Source records: Begin
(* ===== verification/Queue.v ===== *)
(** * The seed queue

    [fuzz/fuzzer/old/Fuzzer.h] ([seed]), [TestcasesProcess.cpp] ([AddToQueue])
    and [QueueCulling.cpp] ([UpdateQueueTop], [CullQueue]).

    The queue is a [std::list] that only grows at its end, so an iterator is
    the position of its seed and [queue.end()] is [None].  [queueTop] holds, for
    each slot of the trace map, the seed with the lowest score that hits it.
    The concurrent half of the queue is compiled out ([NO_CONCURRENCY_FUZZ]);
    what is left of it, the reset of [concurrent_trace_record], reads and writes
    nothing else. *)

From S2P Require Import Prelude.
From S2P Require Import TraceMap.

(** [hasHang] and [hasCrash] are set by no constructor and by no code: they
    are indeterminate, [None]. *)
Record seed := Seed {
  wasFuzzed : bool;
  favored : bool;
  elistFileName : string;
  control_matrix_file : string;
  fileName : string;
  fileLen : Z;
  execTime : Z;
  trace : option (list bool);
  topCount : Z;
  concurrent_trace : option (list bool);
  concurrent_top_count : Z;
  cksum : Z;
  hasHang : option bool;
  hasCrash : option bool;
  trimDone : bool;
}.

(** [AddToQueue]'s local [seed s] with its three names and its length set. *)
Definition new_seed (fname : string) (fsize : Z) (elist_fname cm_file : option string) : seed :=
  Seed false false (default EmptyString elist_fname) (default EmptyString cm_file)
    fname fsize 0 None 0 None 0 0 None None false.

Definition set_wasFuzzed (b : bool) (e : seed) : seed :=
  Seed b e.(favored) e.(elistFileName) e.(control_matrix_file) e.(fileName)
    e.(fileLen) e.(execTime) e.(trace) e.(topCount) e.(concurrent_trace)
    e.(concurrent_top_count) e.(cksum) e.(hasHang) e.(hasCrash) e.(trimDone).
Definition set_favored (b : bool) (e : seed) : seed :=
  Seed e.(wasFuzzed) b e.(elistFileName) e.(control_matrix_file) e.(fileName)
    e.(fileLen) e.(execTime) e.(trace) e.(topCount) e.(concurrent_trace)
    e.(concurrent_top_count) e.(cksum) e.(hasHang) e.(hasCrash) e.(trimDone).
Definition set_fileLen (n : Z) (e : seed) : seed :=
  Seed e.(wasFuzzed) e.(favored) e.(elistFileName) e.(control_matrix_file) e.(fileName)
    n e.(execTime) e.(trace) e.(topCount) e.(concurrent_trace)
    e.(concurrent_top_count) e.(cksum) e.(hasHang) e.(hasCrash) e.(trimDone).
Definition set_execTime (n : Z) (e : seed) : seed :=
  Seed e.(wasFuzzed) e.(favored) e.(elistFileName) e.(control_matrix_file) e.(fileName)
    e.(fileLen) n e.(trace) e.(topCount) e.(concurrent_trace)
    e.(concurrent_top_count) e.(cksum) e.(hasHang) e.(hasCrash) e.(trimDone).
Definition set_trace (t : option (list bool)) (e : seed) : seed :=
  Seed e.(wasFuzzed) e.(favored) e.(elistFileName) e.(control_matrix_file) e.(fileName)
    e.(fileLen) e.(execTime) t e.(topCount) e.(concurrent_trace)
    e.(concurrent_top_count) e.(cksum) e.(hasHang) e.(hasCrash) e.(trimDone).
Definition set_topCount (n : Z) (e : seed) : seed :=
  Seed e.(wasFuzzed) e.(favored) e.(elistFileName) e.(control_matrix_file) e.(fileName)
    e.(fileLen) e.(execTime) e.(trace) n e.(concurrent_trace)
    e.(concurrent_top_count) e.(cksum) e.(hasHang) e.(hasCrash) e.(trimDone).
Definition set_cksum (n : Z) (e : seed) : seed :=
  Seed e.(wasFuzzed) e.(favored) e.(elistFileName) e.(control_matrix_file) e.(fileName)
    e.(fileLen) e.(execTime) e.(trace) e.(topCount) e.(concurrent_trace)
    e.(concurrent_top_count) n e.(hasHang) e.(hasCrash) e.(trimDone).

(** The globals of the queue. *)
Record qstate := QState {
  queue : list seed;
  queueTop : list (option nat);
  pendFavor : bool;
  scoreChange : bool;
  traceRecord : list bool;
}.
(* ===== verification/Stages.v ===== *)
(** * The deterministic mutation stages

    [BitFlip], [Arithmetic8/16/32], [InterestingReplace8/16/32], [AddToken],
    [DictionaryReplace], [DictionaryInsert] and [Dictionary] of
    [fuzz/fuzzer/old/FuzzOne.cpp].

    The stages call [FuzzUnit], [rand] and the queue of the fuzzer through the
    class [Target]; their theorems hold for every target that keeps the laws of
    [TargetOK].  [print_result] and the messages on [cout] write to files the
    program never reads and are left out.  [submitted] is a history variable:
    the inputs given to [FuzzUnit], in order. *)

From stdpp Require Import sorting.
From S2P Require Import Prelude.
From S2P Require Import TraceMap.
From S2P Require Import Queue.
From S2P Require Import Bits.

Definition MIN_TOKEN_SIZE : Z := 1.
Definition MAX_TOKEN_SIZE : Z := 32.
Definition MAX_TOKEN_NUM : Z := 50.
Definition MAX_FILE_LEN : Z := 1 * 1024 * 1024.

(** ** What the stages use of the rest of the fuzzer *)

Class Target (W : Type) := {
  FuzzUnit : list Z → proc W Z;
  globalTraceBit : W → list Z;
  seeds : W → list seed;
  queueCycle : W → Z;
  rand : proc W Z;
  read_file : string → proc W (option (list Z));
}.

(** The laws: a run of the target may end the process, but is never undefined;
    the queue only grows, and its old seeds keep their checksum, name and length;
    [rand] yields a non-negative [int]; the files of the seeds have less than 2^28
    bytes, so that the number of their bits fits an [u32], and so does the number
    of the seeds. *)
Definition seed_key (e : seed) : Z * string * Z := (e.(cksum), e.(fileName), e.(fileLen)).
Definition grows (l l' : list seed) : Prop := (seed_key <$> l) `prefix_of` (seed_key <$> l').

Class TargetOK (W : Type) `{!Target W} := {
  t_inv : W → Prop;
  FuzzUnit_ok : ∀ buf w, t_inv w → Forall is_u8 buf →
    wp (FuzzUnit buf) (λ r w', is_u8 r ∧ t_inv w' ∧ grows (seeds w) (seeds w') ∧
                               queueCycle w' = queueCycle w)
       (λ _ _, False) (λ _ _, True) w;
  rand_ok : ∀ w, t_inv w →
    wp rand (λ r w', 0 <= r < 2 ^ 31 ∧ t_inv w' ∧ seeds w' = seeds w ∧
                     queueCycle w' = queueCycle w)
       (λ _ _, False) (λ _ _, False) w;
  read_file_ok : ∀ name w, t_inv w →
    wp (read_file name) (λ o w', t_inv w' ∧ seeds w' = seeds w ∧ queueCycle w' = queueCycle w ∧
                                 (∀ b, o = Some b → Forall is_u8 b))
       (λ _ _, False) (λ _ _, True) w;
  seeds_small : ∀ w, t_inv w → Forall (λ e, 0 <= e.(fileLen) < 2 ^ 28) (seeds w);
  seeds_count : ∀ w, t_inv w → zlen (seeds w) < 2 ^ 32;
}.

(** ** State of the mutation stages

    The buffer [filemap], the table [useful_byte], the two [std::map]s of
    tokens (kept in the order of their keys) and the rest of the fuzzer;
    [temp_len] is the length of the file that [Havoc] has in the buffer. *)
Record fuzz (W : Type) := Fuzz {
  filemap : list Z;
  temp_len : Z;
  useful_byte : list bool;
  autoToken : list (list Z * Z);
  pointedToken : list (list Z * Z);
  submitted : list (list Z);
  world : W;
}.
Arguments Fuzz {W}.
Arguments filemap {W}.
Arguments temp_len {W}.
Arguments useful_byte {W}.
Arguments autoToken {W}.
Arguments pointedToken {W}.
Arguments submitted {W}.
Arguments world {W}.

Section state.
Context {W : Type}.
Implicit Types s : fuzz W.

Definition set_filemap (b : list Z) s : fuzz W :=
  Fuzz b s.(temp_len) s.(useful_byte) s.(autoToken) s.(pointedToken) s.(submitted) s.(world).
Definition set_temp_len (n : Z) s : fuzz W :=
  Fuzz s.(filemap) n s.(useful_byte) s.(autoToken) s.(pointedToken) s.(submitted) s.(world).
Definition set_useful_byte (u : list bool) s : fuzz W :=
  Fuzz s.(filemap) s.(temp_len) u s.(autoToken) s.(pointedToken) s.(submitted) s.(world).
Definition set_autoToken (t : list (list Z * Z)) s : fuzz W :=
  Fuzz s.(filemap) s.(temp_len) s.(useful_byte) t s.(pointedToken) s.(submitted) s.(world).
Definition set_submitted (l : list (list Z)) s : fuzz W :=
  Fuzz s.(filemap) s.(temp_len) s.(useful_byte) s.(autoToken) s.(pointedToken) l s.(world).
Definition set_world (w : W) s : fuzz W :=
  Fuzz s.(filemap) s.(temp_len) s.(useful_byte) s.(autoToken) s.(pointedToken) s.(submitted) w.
Source records: End
** Problem to solve **
Please give back the records exactly as written, beginning at the first line and including the line that holds "elistFileName : string;" as the last.

** Solution to this task **
(* ===== verification/Queue.v ===== *)
(** * The seed queue

    [fuzz/fuzzer/old/Fuzzer.h] ([seed]), [TestcasesProcess.cpp] ([AddToQueue])
    and [QueueCulling.cpp] ([UpdateQueueTop], [CullQueue]).

    The queue is a [std::list] that only grows at its end, so an iterator is
    the position of its seed and [queue.end()] is [None].  [queueTop] holds, for
    each slot of the trace map, the seed with the lowest score that hits it.
    The concurrent half of the queue is compiled out ([NO_CONCURRENCY_FUZZ]);
    what is left of it, the reset of [concurrent_trace_record], reads and writes
    nothing else. *)

From S2P Require Import Prelude.
From S2P Require Import TraceMap.

(** [hasHang] and [hasCrash] are set by no constructor and by no code: they
    are indeterminate, [None]. *)
Record seed := Seed {
  wasFuzzed : bool;
  favored : bool;
  elistFileName : string;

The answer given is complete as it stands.